## What you need to do
Look through the data below and extract, unchanged, the lines from the one that contains "e commands |>" to the one that contains "Definition Update (meta_store", both included.

Saved entries
━━━━━━

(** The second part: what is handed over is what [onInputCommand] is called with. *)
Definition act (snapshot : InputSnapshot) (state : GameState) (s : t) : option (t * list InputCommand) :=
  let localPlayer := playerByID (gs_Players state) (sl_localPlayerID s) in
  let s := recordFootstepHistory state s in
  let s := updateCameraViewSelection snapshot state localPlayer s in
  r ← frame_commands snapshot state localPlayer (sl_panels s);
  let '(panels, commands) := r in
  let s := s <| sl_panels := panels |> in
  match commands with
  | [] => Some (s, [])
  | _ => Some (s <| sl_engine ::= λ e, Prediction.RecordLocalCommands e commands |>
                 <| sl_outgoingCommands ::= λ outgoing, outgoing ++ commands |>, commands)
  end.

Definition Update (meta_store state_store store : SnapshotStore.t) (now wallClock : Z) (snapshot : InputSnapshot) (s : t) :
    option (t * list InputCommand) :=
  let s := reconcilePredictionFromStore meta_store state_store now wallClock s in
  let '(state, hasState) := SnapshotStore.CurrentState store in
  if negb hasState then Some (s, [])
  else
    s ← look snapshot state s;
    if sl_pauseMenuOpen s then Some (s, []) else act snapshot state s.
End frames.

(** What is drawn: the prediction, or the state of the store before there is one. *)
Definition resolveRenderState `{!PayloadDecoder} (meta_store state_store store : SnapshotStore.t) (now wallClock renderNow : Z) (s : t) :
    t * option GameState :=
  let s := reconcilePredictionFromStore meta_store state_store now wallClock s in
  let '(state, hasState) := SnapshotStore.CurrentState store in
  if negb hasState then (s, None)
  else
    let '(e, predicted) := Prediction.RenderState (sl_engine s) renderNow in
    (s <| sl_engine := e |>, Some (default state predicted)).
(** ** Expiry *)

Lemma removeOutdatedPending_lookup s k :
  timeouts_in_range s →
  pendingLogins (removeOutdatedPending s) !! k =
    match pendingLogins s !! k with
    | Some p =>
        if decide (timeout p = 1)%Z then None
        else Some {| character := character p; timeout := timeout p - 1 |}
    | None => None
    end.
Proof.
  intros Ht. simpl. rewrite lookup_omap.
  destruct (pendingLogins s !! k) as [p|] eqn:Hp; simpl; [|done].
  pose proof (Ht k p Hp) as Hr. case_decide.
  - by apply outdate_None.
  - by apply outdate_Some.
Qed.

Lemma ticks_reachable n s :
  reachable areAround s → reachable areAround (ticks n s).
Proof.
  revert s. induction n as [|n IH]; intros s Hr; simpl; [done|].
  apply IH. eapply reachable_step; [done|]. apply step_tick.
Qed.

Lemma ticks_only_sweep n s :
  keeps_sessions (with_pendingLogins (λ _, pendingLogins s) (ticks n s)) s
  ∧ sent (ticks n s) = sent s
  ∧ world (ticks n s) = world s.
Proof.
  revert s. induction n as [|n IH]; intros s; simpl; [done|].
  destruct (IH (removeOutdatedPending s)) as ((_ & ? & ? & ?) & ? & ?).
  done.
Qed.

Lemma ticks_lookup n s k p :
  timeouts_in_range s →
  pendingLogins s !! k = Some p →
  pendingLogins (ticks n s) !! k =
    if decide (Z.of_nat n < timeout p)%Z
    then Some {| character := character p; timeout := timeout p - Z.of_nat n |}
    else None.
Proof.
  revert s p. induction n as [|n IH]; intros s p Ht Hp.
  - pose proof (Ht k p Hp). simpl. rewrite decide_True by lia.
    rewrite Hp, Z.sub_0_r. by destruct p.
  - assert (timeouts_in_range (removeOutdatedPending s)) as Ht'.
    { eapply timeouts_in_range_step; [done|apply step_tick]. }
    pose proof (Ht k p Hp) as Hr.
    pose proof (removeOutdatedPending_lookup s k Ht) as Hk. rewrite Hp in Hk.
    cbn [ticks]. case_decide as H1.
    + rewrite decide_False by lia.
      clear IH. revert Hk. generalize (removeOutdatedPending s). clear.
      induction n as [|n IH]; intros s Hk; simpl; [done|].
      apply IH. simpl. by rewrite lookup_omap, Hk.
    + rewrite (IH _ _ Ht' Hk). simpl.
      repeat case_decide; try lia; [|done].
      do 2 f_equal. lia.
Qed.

━━━━━━

## Solution to this problem
  | _ => Some (s <| sl_engine ::= λ e, Prediction.RecordLocalCommands e commands |>
                 <| sl_outgoingCommands ::= λ outgoing, outgoing ++ commands |>, commands)
  end.

Definition Update (meta_store state_store store : SnapshotStore.t) (now wallClock : Z) (snapshot : InputSnapshot) (s : t) :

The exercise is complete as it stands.